Being she won a Nobel Peace Prize in 1979, and the Catholic Church canonized her in 2016, there has of course been much criticism of the criticism, but the criticism is based on direct observation and ample research, so here we go.
Noted polemicist and militant antitheist Christopher Hitchens wrote a book with the telling subtitle “How Religion Poisons Everything.” It’s no surprise he wasn’t a fan. I’m more interested in the analysis of Dr. Aroup Chatterjee, a physician born and raised in Kolkata who spent years as an activist in the city’s slums and even worked for a brief time in one of Teresa’s charitable homes. Disgusted with what he saw, he conducted over a hundred interviews to write a book to describe Teresa’s “cult of suffering.”
Tremendous amounts of money came into the Missionaries of Charity, but it didn’t all appear to find its way to helping those in need. Rather, it went toward converting people to Christianity. Children were tied to beds. Those dying in agony were given little more than aspirin. Hypodermic needles were reused and there was zero privacy even for defecation. People with no medical training administered long-expired medicines. Shit-stained blankets were washed in the same sink dishes were washed in.

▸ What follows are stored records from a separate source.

(* ===== verification/LwipTcpStackRuns.v ===== *)
(** TCP of lwIP, all control blocks, concrete runs: a connection that is opened
    from outside, and runs that leave a list with a control block that is gone
    or fail an assertion. *)
From stdpp Require Import gmap.
From S2P Require Import Prelude.
From S2P Require Import LwipTcp.
From S2P Require Import LwipTcpOut.
From S2P Require Import LwipTcpApi.
From S2P Require Import LwipTcpIn.
From S2P Require Import LwipTcpProcess.
From S2P Require Import LwipTcpTimer.
From S2P Require Import LwipTcpPcbs.
From S2P Require Import LwipTcpExamples.
From S2P Require Import LwipTcpStays.
From S2P Require Import LwipTcpPlace.
From S2P Require Import LwipTcpLinks.
From S2P Require Import LwipTcpPorts.
From S2P Require Import LwipTcpSane.
From S2P Require Import LwipTcpBind.
From S2P Require Import LwipTcpCalls.
From S2P Require Import LwipTcpLoops.
From S2P Require Import LwipTcpStack.

#[local] Existing Instance good_env.
#[local] Instance enough_memory : PcbEnv := {| pcb_mem _ := true |}.

(** An application that takes what it gets. *)
Definition take_recv (_ : positive) (_ : option (list tbuf)) : TCP Z := mret ERR_OK.
Definition take_err (_ : positive) (_ : Z) : TCP () := mret ().
Definition take_sent (_ : positive) (_ : Z) : TCP Z := mret ERR_OK.
Definition take_conn (_ : positive) : TCP Z := mret ERR_OK.
Definition take_poll (_ : positive) : TCP (bool * Z) := mret (false, ERR_OK).

#[local] Instance take_behaves : WellBehaved take_recv take_err take_sent take_conn take_conn take_poll.
Proof.
  split.
  - intros id d l m s Hp Hf. by apply wlp_ret.
  - intros id e s. by apply wlp_ret.
  - intros id d l m s Hp Hf. by apply wlp_ret.
  - intros id l m s Hp Hf. by apply wlp_ret.
  - intros id. split; [intros l m s Hp Hf El; by apply wlp_ret|intros s; by apply wlp_ret].
  - intros id l m s Hp Hf. by apply wlp_ret.
  - intros id d s. by apply wlp_ret.
Qed.

(** The state after a call, [s] if it failed; whether it failed. *)
Definition then_state {A} (m : ST A) (s : stack) : stack := match m s with Ok (_, s') => s' | Fail _ => s end.
Definition returns {A} (m : ST A) (s : stack) : bool := match m s with Ok _ => true | Fail _ => false end.
Definition result_of {A} (m : ST A) (s : stack) : result A := match m s with Ok (a, _) => Ok a | Fail e => Fail e end.
Lemma returns_ok {A} (m : ST A) s : returns m s = true → ∃ a, m s = Ok (a, then_state m s).
Proof. unfold returns, then_state. destruct (m s) as [[a s']|]; [by exists a|done]. Qed.

(** What holds of all control blocks. *)
Lemma all_bodies (P : positive → body → bool) s : forallb (λ x, P x.1 (the_body x.2)) (map_to_list (blocks s)) = true →
  ∀ id b, body_at s id = Some b → P id b = true.
Proof.
  intros Hall id b [n Eb]%body_some. apply elem_of_map_to_list in Eb. rewrite forallb_forall in Hall.
  apply (Hall (id, mk_block n b)). by apply list_elem_of_In.
Qed.

(** ** A server *)

(** 10.0.0.2:1000 to 10.0.0.1:80. *)
Definition segment (seq ack f : Z) (data : list Z) : list tbuf :=
  [mk_tbuf ([3; 232; 0; 80] ++ [0; 0; seq / 256; seq mod 256] ++ [0; 0; ack / 256; ack mod 256] ++ [80; f; 8; 0; 0; 0; 0; 0] ++ data) None 0 0].
Definition input (p : list tbuf) : ST () :=
  tcp_input take_recv take_err take_sent take_conn take_conn ([101; 110], 0) [10; 0; 0; 2] [10; 0; 0; 1] false 0 p.

Definition s_init : stack := tcp_init 49152 6510 open_conn.
Definition s_new : stack := then_state (tcp_new take_err) s_init.
Definition s_bound : stack := then_state (tcp_bind 1 (Some [10; 0; 0; 1]) 80) s_new.
Definition s_listen : stack := then_state (tcp_listen_with_backlog_and_err 1) s_bound.
Definition s_accept : stack := then_state (tcp_accept 2 (Some 3%positive)) s_listen.
Definition s_syn : stack := then_state (input (segment 999 0 TCP_SYN [])) s_accept.
Definition s_open : stack := then_state (input (segment 1000 6518 TCP_ACK [])) s_syn.

Definition step : stack → stack → Prop := call take_recv take_err take_sent take_conn take_conn take_poll.
Lemma step_returns {A} (m : ST A) s : returns m s = true → (∀ r s', m s = Ok (r, s') → step s s') → step s (then_state m s).
Proof. intros (r & E)%returns_ok Hc. by eapply Hc. Qed.

(** Nothing waits that was refused. *)
Lemma nothing_refused s :
  forallb (λ x, match the_body x.2 with Conn p => bool_decide (refused_data p = None) | Lsn _ => true end) (map_to_list (blocks s)) = true →
  refused_ok take_recv s.
Proof.
  intros Hall id p t Eb <- _ _ _ Hn. exfalso. apply Hn.
  apply (all_bodies (λ _ b, match b with Conn p => bool_decide (refused_data p = None) | Lsn _ => true end) s Hall) in Eb.
  by apply bool_decide_eq_true in Eb.
Qed.

Lemma reach_open : rtc step s_init s_open.
Proof.
  eapply rtc_l; [apply (step_returns (tcp_new take_err)); [by vm_compute|intros; by eapply call_new]|].
  eapply rtc_l; [apply (step_returns (tcp_bind 1 (Some [10; 0; 0; 1]) 80)); [by vm_compute|intros; eapply call_bind; [by vm_compute|done]]|].
  eapply rtc_l; [apply (step_returns (tcp_listen_with_backlog_and_err 1)); [by vm_compute|intros; by eapply call_listen]|].
  eapply rtc_l; [apply (step_returns (tcp_accept 2 (Some 3%positive))); [by vm_compute|intros; by eapply call_accept]|].
  eapply rtc_l; [apply (step_returns (input (segment 999 0 TCP_SYN []))); [by vm_compute|]|].
  { intros r s' E. eapply call_input; [|exact E]. apply nothing_refused. by vm_compute. }
  eapply rtc_l; [apply (step_returns (input (segment 1000 6518 TCP_ACK []))); [by vm_compute|]|].
  { intros r s' E. eapply call_input; [|exact E]. apply nothing_refused. by vm_compute. }
  apply rtc_refl.
Qed.

Lemma pcb_lists_sane_witness : tcp_input_pcb open_conn = false ∧ rtc step s_init s_open ∧ sane s_open.
Proof.
  split; [done|]. split; [exact reach_open|].
  exact (pcb_lists_sane take_recv take_err take_sent take_conn take_conn take_poll 49152 6510 open_conn s_open eq_refl reach_open).
Defined.

Lemma sane_open : sane s_open.
Proof.
  exact (call_reach take_recv take_err take_sent take_conn take_conn take_poll s_init s_open reach_open (sane_init 49152 6510 open_conn eq_refl)).
Qed.

(** One turn of the timer later. *)
Definition s_tick : stack := s_open <| tcp_timer_ctr := 1 |>.
Lemma sane_ctr s n : sane s → sane (s <| tcp_timer_ctr := n |>).
Proof. intros [f [[A B C] D E]]. exists f. by split. Qed.
Lemma sane_tick : sane s_tick.
Proof. exact (sane_ctr s_open 1 sane_open). Qed.
Lemma untimed_tick : untimed (tcp_timer_ctr s_tick) s_tick.
Proof.
  intros id p Eb _. apply (all_bodies (λ _ b, match b with Conn p => bool_decide (last_timer p ≠ 1) | Lsn _ => true end)) in Eb; [|by vm_compute].
  by apply bool_decide_eq_true in Eb.
Qed.

Lemma timer_loops_end_witness :
  sane s_tick ∧ untimed (tcp_timer_ctr s_tick) s_tick ∧
  slow_loop take_err take_poll (mret ()) (loop_fuel s_tick + 7) None (tcp_active_pcbs s_tick) s_tick =
    slow_loop take_err take_poll (fail OutOfFuel) (loop_fuel s_tick) None (tcp_active_pcbs s_tick) s_tick.
Proof.
  split; [exact sane_tick|]. split; [exact untimed_tick|].
  exact (proj1 (timer_loops_end take_recv take_err take_sent take_conn take_conn take_poll s_tick 7 (mret ()) sane_tick untimed_tick)).
Defined.

Lemma tcp_new_port_finds_witness :
  lists s_init (λ _, []) ∧ in_port_range (tcp_port s_init) ∧
  ∃ port q, tcp_new_port s_init = Ok (port, s_init <| tcp_port := q |>) ∧ in_port_range q.
Proof.
  assert (lists s_init (λ _, [])) as Hl by (split; [by intros []|intros l; apply base.NoDup_nil_2|by intros l id ?%elem_of_nil]).
  split; [exact Hl|]. split; [done|]. destruct (tcp_new_port_finds s_init (λ _, []) Hl) as (port & q & E & Hq & _); [done|]. by exists port, q.
Defined.

(** Port 80 for a new control block. *)
Lemma sane_new : sane_at s_new (λ _, []).
Proof.
  split; [split; [by intros []|intros l; apply base.NoDup_nil_2|by intros l id ?%elem_of_nil]| |done].
  intros id b Eb. apply (all_bodies (λ _ b, match b with Conn p => bool_decide (state p = CLOSED ∧ listener p = None) | Lsn _ => false end)) in Eb;
    [|by vm_compute]. destruct b as [p|]; [|done]. apply bool_decide_eq_true in Eb as [Es El]. split; [|done|done|by intros q; rewrite El].
  by rewrite Es.
Qed.
Lemma new_there : ∃ p, body_at s_new 1 = Some (Conn p) ∧ state p = CLOSED.
Proof. eexists. split; [vm_compute; reflexivity|done]. Qed.
Lemma tcp_bind_spec_witness :
  ∃ p, sane_at s_new (λ _, []) ∧ body_at s_new 1 = Some (Conn p) ∧ state p = CLOSED ∧
    wp (tcp_bind 1 (Some [10; 0; 0; 1]) 80) (bind_result 1 p [10; 0; 0; 1] 80 s_new (λ _, [])) s_new.
Proof.
  destruct new_there as (p & Eb & Ec). exists p. split; [exact sane_new|]. split; [exact Eb|]. split; [exact Ec|].
  apply (tcp_bind_spec 1 (Some [10; 0; 0; 1]) 80 s_new (λ _, []) p sane_new Eb Ec); [done|by vm_compute|done].
Defined.

(** Three bytes for the open connection. *)
Definition data_in : list tbuf := segment 1000 6518 24 [1; 2; 3].
Lemma data_header : ∃ h q g, input_header false 0 data_in (glob s_open) = Ok (Some (h, q), g) ∧ h_src h = 1000 ∧ h_dest h = 80.
Proof. eexists _, _, _. split; [vm_compute; reflexivity|done]. Qed.
Lemma one_active : ∀ x p, body_at s_open x = Some (Conn p) → x = 3%positive ∧ remote_port p = 1000 ∧ local_port p = 80 ∧
  remote_ip p = [10; 0; 0; 2] ∧ local_ip p = [10; 0; 0; 1].
Proof.
  intros x p Eb. apply (all_bodies (λ id b, match b with Conn p => bool_decide (id = 3%positive ∧ remote_port p = 1000 ∧ local_port p = 80 ∧
    remote_ip p = [10; 0; 0; 2] ∧ local_ip p = [10; 0; 0; 1]) | Lsn _ => true end)) in Eb; [|by vm_compute]. by apply bool_decide_eq_true in Eb.
Qed.
Lemma open_there : ∃ c, body_at s_open 3 = Some (Conn c).
Proof. eexists. vm_compute. reflexivity. Qed.

Lemma open_refused : refused_ok take_recv s_open.
Proof. apply nothing_refused. by vm_compute. Qed.
Lemma open_where : where_is 3 s_open = ActivePcbs.
Proof. by vm_compute. Qed.
Lemma data_returns : returns (input data_in) s_open = true.
Proof. by vm_compute. Qed.
Lemma input_eq p s : input p s =
  tcp_input take_recv take_err take_sent take_conn take_conn ([101; 110], 0) [10; 0; 0; 2] [10; 0; 0; 1] false 0 p s.
Proof. done. Qed.

Lemma tcp_input_refines_witness :
  ∃ c s1 t, body_at s_open 3 = Some (Conn c) ∧
    LwipTcpProcess.tcp_input (take_recv 3) (take_err 3) (take_sent 3) (take_conn 3) (accept_event take_err take_conn s1 3)
      [10; 0; 0; 2] [10; 0; 0; 1] false 0 data_in (load 3 c s_open) = Ok ((), t) ∧
    body_at (then_state (input data_in) s_open) 3 = (if freed t then None else Some (Conn (pcb t))).
Proof.
  destruct data_header as (h & q & g & Eh & Hsrc & Hdst). destruct open_there as [c Ec]. destruct (one_active 3 c Ec) as (_ & R & L & RI & LI).
  destruct (returns_ok (input data_in) s_open data_returns) as [[] E]. rewrite input_eq in E. exists c.
  assert (is_for [10; 0; 0; 2] [10; 0; 0; 1] h c = true) as Hfor by (unfold is_for; rewrite Hsrc, Hdst, R, L, RI, LI; done).
  assert (∀ x p, body_at s_open x = Some (Conn p) → where_is x s_open = ActivePcbs → is_for [10; 0; 0; 2] [10; 0; 0; 1] h p = true → x = 3%positive)
    as Hu by (intros x p Ex _ _; apply (one_active x p Ex)).
  pose proof (tcp_input_refines take_recv take_err take_sent take_conn take_conn take_poll ([101; 110], 0) [10; 0; 0; 2] [10; 0; 0; 1] false 0 data_in
    s_open (then_state (input data_in) s_open) 3 c h q g sane_open open_refused Ec open_where Eh Hfor Hu E) as (s1 & t & _ & H1 & H2 & _).
  exists s1, t. split; [exact Ec|]. split; [exact H1|exact H2].
Defined.

(** ** Runs that go wrong *)

(** A control block bound to an interface has no port: aborting it frees it and
    leaves it on the list of bound ones, and the next search for a port reads it. *)
Example abort_netif_dangles :
  let s := then_state (tcp_bind_to_netif 1 [101; 110; 48]) s_new in
  let s' := then_state (tcp_abort take_err 1) s in
  result_of (tcp_bind_to_netif 1 [101; 110; 48]) s_new = Ok ERR_OK ∧ result_of (tcp_abort take_err 1) s = Ok () ∧
  tcp_bound_pcbs s' = Some 1%positive ∧ blocks s' !! 1%positive = None ∧ result_of tcp_new_port s' = Fail InvalidFree.
Proof. vm_compute. done. Qed.

(** Binding twice makes a list that runs in a circle: the search for a port
    does not end. *)
Example bind_twice_circles :
  let s := then_state (tcp_bind 1 (Some [10; 0; 0; 1]) 81) s_bound in
  result_of (tcp_bind 1 (Some [10; 0; 0; 1]) 81) s_bound = Ok ERR_OK ∧
  next <$> blocks s !! 1%positive = Some (Some 1%positive).
Proof. vm_compute. done. Qed.

(** A second connection, from port 1001, in front of the first one. *)
Definition segment_from (port seq ack f : Z) : list tbuf :=
  [mk_tbuf ([port / 256; port mod 256; 0; 80] ++ [0; 0; seq / 256; seq mod 256] ++ [0; 0; ack / 256; ack mod 256] ++ [80; f; 8; 0; 0; 0; 0; 0]) None 0 0].
Definition with_ticks (n : Z) (s : stack) : stack := s <| glob ::= λ g, g <| tcp_ticks := n |> |>.
Definition s_two : stack := then_state (input (segment_from 1001 999 0 TCP_SYN)) (with_ticks 107 s_open).
Example two_active : tcp_active_pcbs s_two = Some 4%positive ∧ next <$> blocks s_two !! 4%positive = Some (Some 3%positive).
Proof. vm_compute. done. Qed.

(** The poll callback of the first connection changes the list (it opens
    another connection): the loop starts again and skips the first one without
    noting it as the one in front, so it cannot remove the second one, whose
    retransmissions have failed. *)
Definition changing_poll (_ : positive) : TCP (bool * Z) := mret (true, ERR_OK).
Example slow_timer_loses_prev :
  let s := then_state (on_conn 3 (λ p, p <| nrtx := 12 |>)) (then_state (tcp_poll 4 (Some 4%positive) 0) s_two) in
  result_of (tcp_slowtmr take_err take_poll) s = Ok () ∧ result_of (tcp_slowtmr take_err changing_poll) s = Fail AssertFailure.
Proof. vm_compute. done. Qed.

(** The application closes the connection when it is offered refused data: the
    connection waits in [TIME_WAIT]; the reset that is processed next frees it
    there, and the next slow timer reads it. *)
Definition closing_recv (_ : positive) (_ : option (list tbuf)) : TCP Z := LwipTcpApi.tcp_close.
Definition closing_input (p : list tbuf) : ST () :=
  tcp_input closing_recv take_err take_sent take_conn take_conn ([101; 110], 0) [10; 0; 0; 2] [10; 0; 0; 1] false 0 p.
Example close_in_refused_data :
  let s := then_state (on_conn 3 (λ p, p <| refused_data := Some [mk_tbuf [1] None 0 0] |> <| rcv_wnd := 2047 |> <| cb_recv := Some 4%positive |>)) s_open in
  let s' := then_state (closing_input (segment 1000 6518 TCP_RST [])) s in
  result_of (closing_input (segment 1000 6518 TCP_RST [])) s = Ok () ∧
  tcp_tw_pcbs s' = Some 3%positive ∧ blocks s' !! 3%positive = None ∧ result_of (tcp_slowtmr take_err take_poll) s' = Fail InvalidFree.
Proof. vm_compute. done. Qed.

(** [tcp_listen] on a control block that listens: not [ERR_ALREADY]. *)
Example listen_twice : result_of (tcp_listen_with_backlog_and_err 2) s_listen = Fail AssertFailure.
Proof. vm_compute. done. Qed.

(** The connections are idle for 0 and 100 ticks; both have priority 64 or less,
    and the younger one goes, as it comes first and has a lower priority. *)
Example kill_prio_takes_young :
  let s := then_state (tcp_setprio 4 32) s_two in
  let s' := then_state (tcp_kill_prio take_err 64) s in
  (λ b, match the_body b with Conn p => Some (prio p, idle (tcp_ticks (glob s)) p) | Lsn _ => None end) <$> (blocks s !! 4%positive) = Some (Some (32, 0)) ∧
  (λ b, match the_body b with Conn p => Some (prio p, idle (tcp_ticks (glob s)) p) | Lsn _ => None end) <$> (blocks s !! 3%positive) = Some (Some (64, 100)) ∧
  next <$> blocks s' !! 4%positive = None ∧ next <$> blocks s' !! 3%positive = Some None.
Proof. vm_compute. done. Qed.

(** No memory for a connection and no accept callback: the default one aborts
    the null pointer. *)
Definition no_memory : PcbEnv := {| pcb_mem _ := false |}.
Example no_memory_null_accept :
  result_of (tcp_input (H0 := no_memory) take_recv take_err take_sent take_conn take_conn ([101; 110], 0) [10; 0; 0; 2] [10; 0; 0; 1] false 0
    (segment 999 0 TCP_SYN [])) s_listen = Fail NullPointer.
Proof. vm_compute. done. Qed.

The editor for the Lancet visited Teresa’s hospice in Kolkata in 1994 and described the medical care as “haphazard” and that many in the hospice weren’t actually dying, but simply ill, yet there was no proper diagnosis or effort to save them, and pain management was practically nonexistent. And a 2013 academic study out of the Université de Montréal revealed that her hallowed image was carefully constructed by the Catholic Church rather than earned via merit, and that the missions practiced “caring for the sick by glorifying their suffering instead of relieving it.”
In her own words, Mother Teresa said in 1981, “I think it is very beautiful for the poor to accept their lot . . . I think the world is being much helped by the suffering of the poor people.”